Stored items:
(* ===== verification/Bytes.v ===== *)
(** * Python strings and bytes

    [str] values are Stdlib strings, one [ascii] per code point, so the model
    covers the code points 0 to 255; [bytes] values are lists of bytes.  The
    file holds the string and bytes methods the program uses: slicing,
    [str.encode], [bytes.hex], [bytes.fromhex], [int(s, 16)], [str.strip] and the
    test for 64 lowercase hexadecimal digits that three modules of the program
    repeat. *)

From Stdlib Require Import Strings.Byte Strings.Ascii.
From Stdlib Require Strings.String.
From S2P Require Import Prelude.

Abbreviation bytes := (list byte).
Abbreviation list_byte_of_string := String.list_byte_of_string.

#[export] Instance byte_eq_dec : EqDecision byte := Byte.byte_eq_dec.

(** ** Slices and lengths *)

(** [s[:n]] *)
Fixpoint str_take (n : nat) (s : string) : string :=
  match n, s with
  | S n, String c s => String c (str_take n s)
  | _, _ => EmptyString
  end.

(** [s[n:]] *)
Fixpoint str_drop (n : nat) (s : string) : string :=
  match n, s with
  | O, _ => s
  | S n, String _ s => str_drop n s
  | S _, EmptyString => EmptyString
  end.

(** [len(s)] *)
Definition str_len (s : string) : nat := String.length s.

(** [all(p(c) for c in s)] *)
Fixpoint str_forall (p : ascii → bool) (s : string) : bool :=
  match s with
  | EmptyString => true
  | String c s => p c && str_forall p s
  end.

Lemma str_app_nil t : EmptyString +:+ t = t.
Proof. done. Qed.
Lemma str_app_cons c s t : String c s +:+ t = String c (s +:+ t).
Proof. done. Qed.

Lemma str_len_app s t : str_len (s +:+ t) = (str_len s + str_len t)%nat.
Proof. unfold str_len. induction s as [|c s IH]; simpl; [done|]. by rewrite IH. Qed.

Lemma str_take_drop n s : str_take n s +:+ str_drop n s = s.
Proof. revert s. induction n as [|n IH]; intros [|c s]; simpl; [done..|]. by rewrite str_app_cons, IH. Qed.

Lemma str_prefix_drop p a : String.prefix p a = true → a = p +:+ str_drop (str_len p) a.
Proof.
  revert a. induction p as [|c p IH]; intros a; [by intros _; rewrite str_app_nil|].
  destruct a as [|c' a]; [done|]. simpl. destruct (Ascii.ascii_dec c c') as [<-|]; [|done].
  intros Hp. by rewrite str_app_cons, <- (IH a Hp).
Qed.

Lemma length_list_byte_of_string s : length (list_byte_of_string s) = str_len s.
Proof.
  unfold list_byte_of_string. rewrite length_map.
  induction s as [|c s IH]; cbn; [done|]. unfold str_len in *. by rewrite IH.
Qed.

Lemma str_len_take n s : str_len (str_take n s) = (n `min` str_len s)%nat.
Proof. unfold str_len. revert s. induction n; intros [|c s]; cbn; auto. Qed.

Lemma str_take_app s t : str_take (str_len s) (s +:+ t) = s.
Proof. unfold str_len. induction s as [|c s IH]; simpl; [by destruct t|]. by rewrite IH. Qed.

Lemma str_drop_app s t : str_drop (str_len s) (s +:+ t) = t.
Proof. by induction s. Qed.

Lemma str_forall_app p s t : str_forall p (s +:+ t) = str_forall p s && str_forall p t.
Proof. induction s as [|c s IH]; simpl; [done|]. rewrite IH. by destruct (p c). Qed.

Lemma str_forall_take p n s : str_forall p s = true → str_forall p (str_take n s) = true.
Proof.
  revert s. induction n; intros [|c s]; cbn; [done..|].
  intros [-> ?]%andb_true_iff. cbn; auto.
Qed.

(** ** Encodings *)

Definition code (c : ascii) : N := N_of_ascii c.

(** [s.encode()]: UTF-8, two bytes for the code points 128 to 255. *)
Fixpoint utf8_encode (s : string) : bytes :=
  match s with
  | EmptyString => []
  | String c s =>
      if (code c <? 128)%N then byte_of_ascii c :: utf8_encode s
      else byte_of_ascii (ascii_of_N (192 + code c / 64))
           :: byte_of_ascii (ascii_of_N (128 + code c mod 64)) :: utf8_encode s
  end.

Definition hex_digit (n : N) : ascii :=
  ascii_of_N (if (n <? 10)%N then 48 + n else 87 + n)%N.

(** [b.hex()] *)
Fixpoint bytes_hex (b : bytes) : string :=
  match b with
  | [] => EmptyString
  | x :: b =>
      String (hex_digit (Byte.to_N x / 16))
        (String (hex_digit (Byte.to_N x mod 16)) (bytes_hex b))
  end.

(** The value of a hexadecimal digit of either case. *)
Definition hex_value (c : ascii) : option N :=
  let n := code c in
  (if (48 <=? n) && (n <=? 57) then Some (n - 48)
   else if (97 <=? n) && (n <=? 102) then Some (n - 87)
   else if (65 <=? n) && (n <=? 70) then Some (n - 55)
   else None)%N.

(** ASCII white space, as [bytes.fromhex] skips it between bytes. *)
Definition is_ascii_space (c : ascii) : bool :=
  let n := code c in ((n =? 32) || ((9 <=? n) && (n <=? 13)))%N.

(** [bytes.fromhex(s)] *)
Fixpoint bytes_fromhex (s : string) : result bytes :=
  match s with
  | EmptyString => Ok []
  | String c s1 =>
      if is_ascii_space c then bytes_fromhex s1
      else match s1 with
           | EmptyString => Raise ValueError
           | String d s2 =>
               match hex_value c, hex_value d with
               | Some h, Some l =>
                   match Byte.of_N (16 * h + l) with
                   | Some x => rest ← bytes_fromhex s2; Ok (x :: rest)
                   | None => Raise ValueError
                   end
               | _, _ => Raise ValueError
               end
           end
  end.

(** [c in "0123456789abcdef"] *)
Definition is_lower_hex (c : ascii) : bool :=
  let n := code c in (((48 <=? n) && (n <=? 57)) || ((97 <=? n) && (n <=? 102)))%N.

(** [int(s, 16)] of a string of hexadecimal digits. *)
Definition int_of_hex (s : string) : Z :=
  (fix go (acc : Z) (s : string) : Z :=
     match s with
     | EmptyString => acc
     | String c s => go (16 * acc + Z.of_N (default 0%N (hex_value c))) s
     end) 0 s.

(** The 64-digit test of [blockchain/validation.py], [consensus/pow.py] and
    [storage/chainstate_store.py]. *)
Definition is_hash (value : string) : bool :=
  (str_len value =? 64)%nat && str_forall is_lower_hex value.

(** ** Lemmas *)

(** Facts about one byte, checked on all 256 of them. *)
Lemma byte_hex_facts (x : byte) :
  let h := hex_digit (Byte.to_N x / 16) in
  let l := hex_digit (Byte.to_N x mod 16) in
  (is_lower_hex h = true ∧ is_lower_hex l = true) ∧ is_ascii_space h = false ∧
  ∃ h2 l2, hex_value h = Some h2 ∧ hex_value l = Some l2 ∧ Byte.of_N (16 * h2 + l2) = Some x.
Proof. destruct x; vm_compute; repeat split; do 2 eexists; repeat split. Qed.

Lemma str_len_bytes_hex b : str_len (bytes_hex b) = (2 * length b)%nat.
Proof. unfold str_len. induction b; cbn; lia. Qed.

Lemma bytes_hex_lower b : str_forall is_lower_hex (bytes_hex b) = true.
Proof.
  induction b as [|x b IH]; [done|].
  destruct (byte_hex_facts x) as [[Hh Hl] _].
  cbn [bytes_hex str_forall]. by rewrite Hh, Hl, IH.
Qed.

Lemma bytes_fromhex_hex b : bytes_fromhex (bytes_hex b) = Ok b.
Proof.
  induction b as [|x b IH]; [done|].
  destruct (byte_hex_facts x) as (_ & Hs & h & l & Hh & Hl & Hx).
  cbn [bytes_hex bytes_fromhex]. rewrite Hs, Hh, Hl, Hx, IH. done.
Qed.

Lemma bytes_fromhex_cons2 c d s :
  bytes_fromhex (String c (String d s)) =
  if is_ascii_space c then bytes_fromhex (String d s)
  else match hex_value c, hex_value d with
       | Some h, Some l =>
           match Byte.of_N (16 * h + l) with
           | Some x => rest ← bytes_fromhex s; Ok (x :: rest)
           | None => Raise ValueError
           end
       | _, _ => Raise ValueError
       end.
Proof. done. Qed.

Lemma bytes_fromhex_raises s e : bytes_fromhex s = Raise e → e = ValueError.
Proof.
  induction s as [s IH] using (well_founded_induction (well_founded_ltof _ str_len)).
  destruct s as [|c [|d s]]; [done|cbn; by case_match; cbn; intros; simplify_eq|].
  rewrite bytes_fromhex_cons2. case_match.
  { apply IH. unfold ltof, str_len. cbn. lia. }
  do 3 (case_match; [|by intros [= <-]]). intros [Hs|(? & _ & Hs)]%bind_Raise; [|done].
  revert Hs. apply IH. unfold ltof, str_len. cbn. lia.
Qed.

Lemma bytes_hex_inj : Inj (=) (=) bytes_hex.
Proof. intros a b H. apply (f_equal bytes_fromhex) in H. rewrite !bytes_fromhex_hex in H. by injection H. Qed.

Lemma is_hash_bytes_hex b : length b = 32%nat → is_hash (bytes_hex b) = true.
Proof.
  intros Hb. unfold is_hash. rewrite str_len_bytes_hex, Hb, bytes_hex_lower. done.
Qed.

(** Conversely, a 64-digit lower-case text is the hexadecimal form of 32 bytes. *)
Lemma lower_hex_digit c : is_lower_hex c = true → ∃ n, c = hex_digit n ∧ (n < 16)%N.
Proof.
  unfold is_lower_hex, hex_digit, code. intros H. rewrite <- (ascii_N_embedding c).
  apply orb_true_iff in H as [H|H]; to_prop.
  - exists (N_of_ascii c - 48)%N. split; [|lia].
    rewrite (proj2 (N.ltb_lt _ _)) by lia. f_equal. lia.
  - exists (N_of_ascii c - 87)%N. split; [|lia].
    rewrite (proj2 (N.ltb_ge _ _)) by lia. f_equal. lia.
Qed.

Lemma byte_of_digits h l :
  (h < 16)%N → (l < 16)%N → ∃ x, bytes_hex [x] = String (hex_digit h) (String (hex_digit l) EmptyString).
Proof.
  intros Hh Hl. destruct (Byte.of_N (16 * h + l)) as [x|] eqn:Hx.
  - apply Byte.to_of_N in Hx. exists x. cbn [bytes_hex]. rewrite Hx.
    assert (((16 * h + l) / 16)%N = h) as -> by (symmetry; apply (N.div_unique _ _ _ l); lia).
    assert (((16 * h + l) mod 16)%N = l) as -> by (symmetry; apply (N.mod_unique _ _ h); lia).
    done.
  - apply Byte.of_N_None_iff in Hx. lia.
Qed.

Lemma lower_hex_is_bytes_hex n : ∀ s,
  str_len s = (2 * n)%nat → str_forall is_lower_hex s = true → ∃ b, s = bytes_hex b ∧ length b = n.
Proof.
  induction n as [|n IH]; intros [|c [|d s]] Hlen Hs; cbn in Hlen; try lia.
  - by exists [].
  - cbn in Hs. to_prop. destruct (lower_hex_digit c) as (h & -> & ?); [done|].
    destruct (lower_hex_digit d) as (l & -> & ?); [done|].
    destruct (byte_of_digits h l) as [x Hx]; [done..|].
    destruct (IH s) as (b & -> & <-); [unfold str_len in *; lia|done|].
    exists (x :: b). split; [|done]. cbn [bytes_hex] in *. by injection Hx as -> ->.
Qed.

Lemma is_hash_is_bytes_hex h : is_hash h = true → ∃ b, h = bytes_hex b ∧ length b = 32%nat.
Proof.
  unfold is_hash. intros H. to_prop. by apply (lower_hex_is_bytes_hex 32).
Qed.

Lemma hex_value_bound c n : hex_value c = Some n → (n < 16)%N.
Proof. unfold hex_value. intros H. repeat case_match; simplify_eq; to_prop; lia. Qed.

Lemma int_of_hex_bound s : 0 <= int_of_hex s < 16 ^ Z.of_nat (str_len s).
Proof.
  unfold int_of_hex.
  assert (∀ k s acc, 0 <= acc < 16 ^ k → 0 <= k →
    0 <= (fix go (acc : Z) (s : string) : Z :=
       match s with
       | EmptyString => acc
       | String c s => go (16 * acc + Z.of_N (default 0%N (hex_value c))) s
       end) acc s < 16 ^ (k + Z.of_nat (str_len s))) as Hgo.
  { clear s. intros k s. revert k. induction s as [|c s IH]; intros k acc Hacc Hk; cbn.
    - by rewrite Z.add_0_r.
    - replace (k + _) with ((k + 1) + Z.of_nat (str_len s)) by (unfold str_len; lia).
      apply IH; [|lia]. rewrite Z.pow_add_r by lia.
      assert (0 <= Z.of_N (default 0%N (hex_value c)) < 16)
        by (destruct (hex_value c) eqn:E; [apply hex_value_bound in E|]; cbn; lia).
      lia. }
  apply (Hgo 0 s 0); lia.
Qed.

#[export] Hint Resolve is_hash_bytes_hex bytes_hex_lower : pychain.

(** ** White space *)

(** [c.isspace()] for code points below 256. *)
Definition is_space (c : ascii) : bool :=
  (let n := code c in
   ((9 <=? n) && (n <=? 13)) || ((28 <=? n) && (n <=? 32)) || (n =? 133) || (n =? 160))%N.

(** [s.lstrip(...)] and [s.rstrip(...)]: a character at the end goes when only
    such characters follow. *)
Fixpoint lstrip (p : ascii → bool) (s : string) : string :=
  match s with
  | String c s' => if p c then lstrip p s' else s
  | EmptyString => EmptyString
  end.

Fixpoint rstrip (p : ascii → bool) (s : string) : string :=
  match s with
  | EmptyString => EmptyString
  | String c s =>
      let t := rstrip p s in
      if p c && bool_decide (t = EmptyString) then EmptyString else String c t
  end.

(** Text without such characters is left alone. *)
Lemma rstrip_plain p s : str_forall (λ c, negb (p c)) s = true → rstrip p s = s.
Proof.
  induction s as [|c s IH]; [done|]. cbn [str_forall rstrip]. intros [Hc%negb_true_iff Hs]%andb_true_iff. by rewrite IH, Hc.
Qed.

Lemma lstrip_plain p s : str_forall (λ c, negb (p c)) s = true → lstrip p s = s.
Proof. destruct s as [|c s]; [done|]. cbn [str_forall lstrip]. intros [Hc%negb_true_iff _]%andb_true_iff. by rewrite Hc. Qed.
* * *
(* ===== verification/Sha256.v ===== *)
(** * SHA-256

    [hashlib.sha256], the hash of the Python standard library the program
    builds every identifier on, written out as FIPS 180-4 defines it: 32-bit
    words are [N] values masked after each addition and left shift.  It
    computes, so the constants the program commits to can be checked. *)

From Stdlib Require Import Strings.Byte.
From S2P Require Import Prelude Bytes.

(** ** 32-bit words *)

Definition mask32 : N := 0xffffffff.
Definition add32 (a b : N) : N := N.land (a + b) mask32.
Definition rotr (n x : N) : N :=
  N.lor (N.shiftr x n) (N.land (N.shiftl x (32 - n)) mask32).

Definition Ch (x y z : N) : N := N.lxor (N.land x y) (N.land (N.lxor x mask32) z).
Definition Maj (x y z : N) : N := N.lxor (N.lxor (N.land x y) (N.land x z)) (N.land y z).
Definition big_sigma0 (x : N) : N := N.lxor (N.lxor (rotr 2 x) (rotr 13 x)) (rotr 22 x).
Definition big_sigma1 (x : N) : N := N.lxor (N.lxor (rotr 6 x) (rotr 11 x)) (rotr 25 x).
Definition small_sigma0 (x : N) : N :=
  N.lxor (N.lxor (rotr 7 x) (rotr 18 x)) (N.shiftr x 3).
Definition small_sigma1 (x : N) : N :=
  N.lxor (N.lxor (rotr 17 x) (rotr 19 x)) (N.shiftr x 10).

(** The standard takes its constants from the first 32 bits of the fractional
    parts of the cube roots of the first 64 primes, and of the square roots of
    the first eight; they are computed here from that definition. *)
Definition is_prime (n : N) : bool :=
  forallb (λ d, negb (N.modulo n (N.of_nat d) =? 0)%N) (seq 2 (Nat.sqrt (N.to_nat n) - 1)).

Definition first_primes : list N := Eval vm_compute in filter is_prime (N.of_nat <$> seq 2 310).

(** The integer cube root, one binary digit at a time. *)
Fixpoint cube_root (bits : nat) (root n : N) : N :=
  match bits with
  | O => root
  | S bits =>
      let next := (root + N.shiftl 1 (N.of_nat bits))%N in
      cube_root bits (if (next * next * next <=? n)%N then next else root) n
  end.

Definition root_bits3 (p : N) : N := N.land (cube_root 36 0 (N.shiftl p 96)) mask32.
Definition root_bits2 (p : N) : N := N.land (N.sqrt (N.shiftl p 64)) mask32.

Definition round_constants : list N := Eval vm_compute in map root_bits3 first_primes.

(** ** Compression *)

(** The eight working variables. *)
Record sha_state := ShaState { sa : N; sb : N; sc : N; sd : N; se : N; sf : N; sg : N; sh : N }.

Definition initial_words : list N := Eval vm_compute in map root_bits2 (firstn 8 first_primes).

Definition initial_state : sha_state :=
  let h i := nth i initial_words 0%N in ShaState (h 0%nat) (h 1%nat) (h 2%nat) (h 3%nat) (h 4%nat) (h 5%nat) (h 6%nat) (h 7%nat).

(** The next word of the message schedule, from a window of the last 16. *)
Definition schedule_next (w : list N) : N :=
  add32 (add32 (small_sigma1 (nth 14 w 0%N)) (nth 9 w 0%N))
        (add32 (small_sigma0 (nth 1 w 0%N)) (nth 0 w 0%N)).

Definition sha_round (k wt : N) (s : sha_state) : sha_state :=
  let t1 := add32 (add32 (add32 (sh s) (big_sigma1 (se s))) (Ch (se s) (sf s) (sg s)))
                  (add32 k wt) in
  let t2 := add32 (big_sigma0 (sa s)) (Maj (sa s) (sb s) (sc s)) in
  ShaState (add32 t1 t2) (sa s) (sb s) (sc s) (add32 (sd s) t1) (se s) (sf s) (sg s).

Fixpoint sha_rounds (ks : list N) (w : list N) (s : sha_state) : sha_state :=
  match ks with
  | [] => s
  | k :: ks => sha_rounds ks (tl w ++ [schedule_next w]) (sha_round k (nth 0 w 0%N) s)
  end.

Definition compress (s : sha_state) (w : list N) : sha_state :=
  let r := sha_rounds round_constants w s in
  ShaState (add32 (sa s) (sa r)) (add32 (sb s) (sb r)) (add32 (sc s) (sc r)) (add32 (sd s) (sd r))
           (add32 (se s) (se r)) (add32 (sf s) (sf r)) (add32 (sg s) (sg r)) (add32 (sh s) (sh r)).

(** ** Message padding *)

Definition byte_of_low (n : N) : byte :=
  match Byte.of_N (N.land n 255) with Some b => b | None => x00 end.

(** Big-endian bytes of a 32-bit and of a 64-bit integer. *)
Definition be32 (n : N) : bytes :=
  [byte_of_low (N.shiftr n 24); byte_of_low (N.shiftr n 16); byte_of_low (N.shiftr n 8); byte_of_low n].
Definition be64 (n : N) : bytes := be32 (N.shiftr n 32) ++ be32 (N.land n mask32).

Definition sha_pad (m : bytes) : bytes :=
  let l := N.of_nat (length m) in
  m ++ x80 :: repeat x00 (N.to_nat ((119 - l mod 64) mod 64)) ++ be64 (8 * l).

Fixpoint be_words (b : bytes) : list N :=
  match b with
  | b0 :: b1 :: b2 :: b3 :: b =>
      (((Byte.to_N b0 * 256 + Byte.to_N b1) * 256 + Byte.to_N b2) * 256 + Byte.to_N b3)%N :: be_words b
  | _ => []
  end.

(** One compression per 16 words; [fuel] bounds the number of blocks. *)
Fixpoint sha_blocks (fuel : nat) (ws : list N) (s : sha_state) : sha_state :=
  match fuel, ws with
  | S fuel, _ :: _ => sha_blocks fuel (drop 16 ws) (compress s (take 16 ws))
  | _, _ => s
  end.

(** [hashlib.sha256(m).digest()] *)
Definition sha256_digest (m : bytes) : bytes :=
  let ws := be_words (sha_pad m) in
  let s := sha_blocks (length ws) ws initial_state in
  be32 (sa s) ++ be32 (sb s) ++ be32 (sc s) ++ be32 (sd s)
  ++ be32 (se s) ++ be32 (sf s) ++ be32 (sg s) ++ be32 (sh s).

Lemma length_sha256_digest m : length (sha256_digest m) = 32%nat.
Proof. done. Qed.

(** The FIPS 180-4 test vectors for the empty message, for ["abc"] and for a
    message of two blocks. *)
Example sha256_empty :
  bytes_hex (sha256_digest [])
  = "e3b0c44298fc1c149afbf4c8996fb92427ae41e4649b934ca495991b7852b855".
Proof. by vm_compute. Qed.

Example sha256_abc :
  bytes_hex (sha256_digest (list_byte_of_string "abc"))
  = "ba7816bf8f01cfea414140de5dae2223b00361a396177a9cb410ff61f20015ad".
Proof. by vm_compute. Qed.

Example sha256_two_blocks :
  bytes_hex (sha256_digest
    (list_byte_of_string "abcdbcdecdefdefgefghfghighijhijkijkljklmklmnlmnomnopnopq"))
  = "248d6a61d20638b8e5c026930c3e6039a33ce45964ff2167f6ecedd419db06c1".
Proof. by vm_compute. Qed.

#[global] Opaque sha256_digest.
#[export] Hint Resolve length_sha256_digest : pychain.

Exercise instructions: Scan the lines above for "[hashlib.sha256], the hash" and for "(** The eight working variables. *)". Repeat exactly the line holding each of them and every line in between.

Reply to the task:
    [hashlib.sha256], the hash of the Python standard library the program
    builds every identifier on, written out as FIPS 180-4 defines it: 32-bit
    words are [N] values masked after each addition and left shift.  It
    computes, so the constants the program commits to can be checked. *)

From Stdlib Require Import Strings.Byte.
From S2P Require Import Prelude Bytes.

(** ** 32-bit words *)

Definition mask32 : N := 0xffffffff.
Definition add32 (a b : N) : N := N.land (a + b) mask32.
Definition rotr (n x : N) : N :=
  N.lor (N.shiftr x n) (N.land (N.shiftl x (32 - n)) mask32).

Definition Ch (x y z : N) : N := N.lxor (N.land x y) (N.land (N.lxor x mask32) z).
Definition Maj (x y z : N) : N := N.lxor (N.lxor (N.land x y) (N.land x z)) (N.land y z).
Definition big_sigma0 (x : N) : N := N.lxor (N.lxor (rotr 2 x) (rotr 13 x)) (rotr 22 x).
Definition big_sigma1 (x : N) : N := N.lxor (N.lxor (rotr 6 x) (rotr 11 x)) (rotr 25 x).
Definition small_sigma0 (x : N) : N :=
  N.lxor (N.lxor (rotr 7 x) (rotr 18 x)) (N.shiftr x 3).
Definition small_sigma1 (x : N) : N :=
  N.lxor (N.lxor (rotr 17 x) (rotr 19 x)) (N.shiftr x 10).

(** The standard takes its constants from the first 32 bits of the fractional
    parts of the cube roots of the first 64 primes, and of the square roots of
    the first eight; they are computed here from that definition. *)
Definition is_prime (n : N) : bool :=
  forallb (λ d, negb (N.modulo n (N.of_nat d) =? 0)%N) (seq 2 (Nat.sqrt (N.to_nat n) - 1)).

Definition first_primes : list N := Eval vm_compute in filter is_prime (N.of_nat <$> seq 2 310).

(** The integer cube root, one binary digit at a time. *)
Fixpoint cube_root (bits : nat) (root n : N) : N :=
  match bits with
  | O => root
  | S bits =>
      let next := (root + N.shiftl 1 (N.of_nat bits))%N in
      cube_root bits (if (next * next * next <=? n)%N then next else root) n
  end.

Definition root_bits3 (p : N) : N := N.land (cube_root 36 0 (N.shiftl p 96)) mask32.
Definition root_bits2 (p : N) : N := N.land (N.sqrt (N.shiftl p 64)) mask32.

Definition round_constants : list N := Eval vm_compute in map root_bits3 first_primes.

(** ** Compression *)

(** The eight working variables. *)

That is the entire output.